Downstream Effects (Component)
- 1. Please provide the downstream component hardware change plan, design and completion report.
- 2. Chemical Considerations a). During the ICET, in certain chemical environments such as sodium tetraborate, precipitates formed as the solution cooled from the 140oF test temperature.
These products could interact with other downstream debris to cause clogging in narrow passages of downstream components such as valves and pump internals, or affect internal surfaces of heat exchangers or the reactor vessel.
Describe your evaluation of potential downstream effects related to interaction with chemical products and the criteria used to determine that performance of downstream components is acceptable for your plant-specific chemical products and debris combination.

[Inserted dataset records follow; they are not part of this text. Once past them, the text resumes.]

(** C17. One prune is enough: in the catalogue that it leaves, planning finds no
    pack and no pointer to change, with the same pinned blobs. *)
Theorem prune_settles bs ps ms pinned plan : value (pinned_plan (K := list_catalog bs ps ms) pinned) = Ok plan ->
  value (pinned_plan (K := list_catalog (pruned_blobs plan bs) (pruned_packs plan ps) (pruned_members plan ms)) pinned) = Ok (mkPrunePlan [] []).
Proof. apply plan_again. Qed.

(** ** An example *)

(** Two packs hold the same blob, and a member of a third uses the later copy as
    its base. *)
Definition example_copy (sha : bytes) (member : N) : BinaryBlobRecord := mkBlobRecord 0 1 0 5 (member + 1) 0 0 sha.
Definition example_blobs : list BinaryBlobRecord := [example_copy [Byte.x01] 0; example_copy [Byte.x01] 1; example_copy [Byte.x02] 2].
Definition example_packs : list BinaryObjectPackRecord :=
  [mkObjectPackRecord 1 1 0 7 0 1 0 0; mkObjectPackRecord 1 1 0 8 1 1 0 0; mkObjectPackRecord 1 1 0 9 2 1 0 0].
Definition example_rows : list BinaryObjectPackMemberRecord :=
  [mkObjectPackMemberRecord 8 0 0 0 0 0; mkObjectPackMemberRecord 8 0 0 1 1 0; mkObjectPackMemberRecord 9 1 0 2 2 2].
Definition example_prune (pinned : gset N) : result prune_error BinaryDbOrphanPackPrunePlan :=
  value (pinned_plan (K := list_catalog example_blobs example_packs example_rows) pinned).

Example example_plan : (fun plan => (map orphan_pack_index (candidates plan), map (fun r => (rewrite_member_index r, fallback_blob_index r)) (base_pointer_rewrites plan)))
  <$> example_prune ∅ = Ok ([1%N], [(2, 0)%N]).
Proof. vm_compute. reflexivity. Qed.
Example example_pinned : example_prune {[1%N]} = Ok (mkPrunePlan [] []).
Proof. vm_compute. reflexivity. Qed.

b). Explain how the interaction of downstream chemical effects combined with debris will be evaluated.
- 3. Throttle Valves a). The TVA response to NRC GL 2004-02 dated September 1, 2005, indicated that an updated evaluation will be performed following final selection of strainer design and that the conclusions will be provided in a supplemental response.

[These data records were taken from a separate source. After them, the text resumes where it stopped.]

Lemma plan_rows : Forall (tomb_fits bs) (tombs_of_all (candidates plan)) /\ Forall (member_fits ms) (candidates plan ≫= orphan_members) /\
  Forall (pack_fits_ ps) (candidates plan) /\ Forall (rewrite_fits ms) (base_pointer_rewrites plan).
Proof.
  destruct Hd as [(Hbcount & Hbok & _) (_ & Hpok & _) (_ & Hmok & _)]. rewrite !Forall_forall. split_and!.
  - intros [[i b] f] (c & Hin & Hc)%list_elem_of_bind. assert (plans (candidates plan) i b f) as [[Hb _] _]%(gone_blob bs ps ms pinned plan Hplan) by (by exists c).
    split; [by eexists|]. exact (Forall_lookup_1 _ _ _ _ Hbok Hb).
  - intros [k m] (c & Hin & Hc)%list_elem_of_bind. destruct (candidate_in bs ps ms pinned plan Hplan c Hc) as [(_ & Hs & _)%candidate_sound _].
    destruct (proj1 (Forall_forall _ _) (so_members _ _ _ _ _ Hs) _ Hin) as (Hm & _). cbn [fst snd] in *. split; [by eexists|]. exact (Forall_lookup_1 _ _ _ _ Hmok Hm).
  - intros c Hc. destruct (candidate_in bs ps ms pinned plan Hplan c Hc) as [(_ & Hs & _)%candidate_sound _]. pose proof (so_pack _ _ _ _ _ Hs) as Hp.
    split; [by eexists|]. exact (Forall_lookup_1 _ _ _ _ Hpok Hp).
  - intros [k m f] Hr. pose proof (rewrite_in bs ps ms pinned plan Hplan k m f Hr) as H.
    inversion H as [| | | |m0 j b f0 bf k' Hk Hm Ht Hj Hb Hbf Hid Hk' Hown Hwhy]; subst. unfold rewrite_fits. cbn [rewrite_member_index rewrite_record fallback_blob_index].
    split; [by eexists|]. split; [exact (Forall_lookup_1 _ _ _ _ Hmok Hm)|]. apply lookup_lt_Some in Hbf. lia.
Qed.

(** No blob is tombstoned twice when all live blobs have their place. *)
Lemma plan_once : (forall i b, live_blob bs i b -> authoritative bs ps ms i b) -> NoDup (map tomb_index (tombs_of_all (candidates plan))).
Proof.
  intros Hall. apply (NoDup_bind_keys _ _ orphan_pack_index).
  - destruct (plan_parts bs ps ms pinned plan Hplan) as (all & rs0 & Hcs%candidates_once & _ & -> & _). clear -Hcs. induction all as [|c all IH]; [constructor|].
    cbn [map List.filter] in *. apply NoDup_cons in Hcs as [Hc Hcs]. destruct (spares pinned c); [|by apply IH]. cbn [map]. apply NoDup_cons. split; [|by apply IH].
    intros (c' & Hc' & Hin)%list_elem_of_fmap. apply Hc, list_elem_of_fmap. exists c'. split; [done|]. rewrite list_elem_of_In in Hin |- *. by apply filter_In in Hin as [? _].
  - intros c Hc. destruct (candidate_in bs ps ms pinned plan Hplan c Hc) as [[H _]%candidate_archive _]. done.
  - assert (forall c i, c ∈ candidates plan -> i ∈ map tomb_index (blob_tombstones c) -> exists b k m, live_blob bs i b /\ pack_member_index b = Some k /\
      ms !! N.to_nat k = Some m /\ pack_index m = orphan_pack_index c) as H.
    { intros c i Hc ([[i' b] f] & -> & Hin)%list_elem_of_fmap. cbn [fst]. destruct (candidate_in bs ps ms pinned plan Hplan c Hc) as [(_ & Hs & Htombs & _)%candidate_sound _].
      destruct (Htombs _ _ _ Hin) as (Hl & _ & k & m & Hkm & _ & Hptr). destruct (Hall _ _ Hl) as (_ & k' & Hk' & _). assert (k' = k) as -> by (destruct Hptr; congruence).
      destruct (proj1 (Forall_forall _ _) (so_members _ _ _ _ _ Hs) _ Hkm) as (Hm & _ & Hq). by exists b, k, m. }
    intros c c' i Hc Hc' Hi Hi'. destruct (H c i Hc Hi) as (b & k & m & [Hb _] & Hk & Hm & <-). destruct (H c' i Hc' Hi') as (b' & k' & m' & [Hb' _] & Hk' & Hm' & <-).
    assert (b' = b) as -> by congruence. assert (k' = k) as -> by congruence. congruence.
Qed.
End Plan.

Describe the approach, including testing program, and schedule to finalize throttle valve positions/openings.
b). Explain how NRC Information Notice 96-27, and the recent NRC Throttle Valve Testing (NUREG/CR-6902), when available, will be considered in the throttle valve evaluation.
- 4. Methodology a). The TVA response to GL 2004-02 dated September 1, 2005, indicated that the evaluation of downstream effects is consistent with the Westinghouse Commercial Atomic Power (WCAP) Report, WCAP-16406-P, and during the audit the licensee confirmed that they are not taking any exceptions to the WCAP-16406-P methodology. The NRC staff has outstanding questions (NRC letter dated October 27, 2005) on the WCAP-16406-P methodology, and has recently been requested by the Westinghouse Owners Group to formally
review WCAP-16406-P as a topical report. Explain how you plan to address comments that result in a revision or addendum to the methodology for topics such as:
- Validation of potential non-conservative assumptions,
- Conservatism to account for uncertainties,
- Wear rates correlated to testing data,
- Debris adhesion to solid surfaces, and
- Downstream matting effect.
Sump Structure
- 1. Please provide the strainer final design and structure analyses report. If it is not available now, please indicate when it will be available.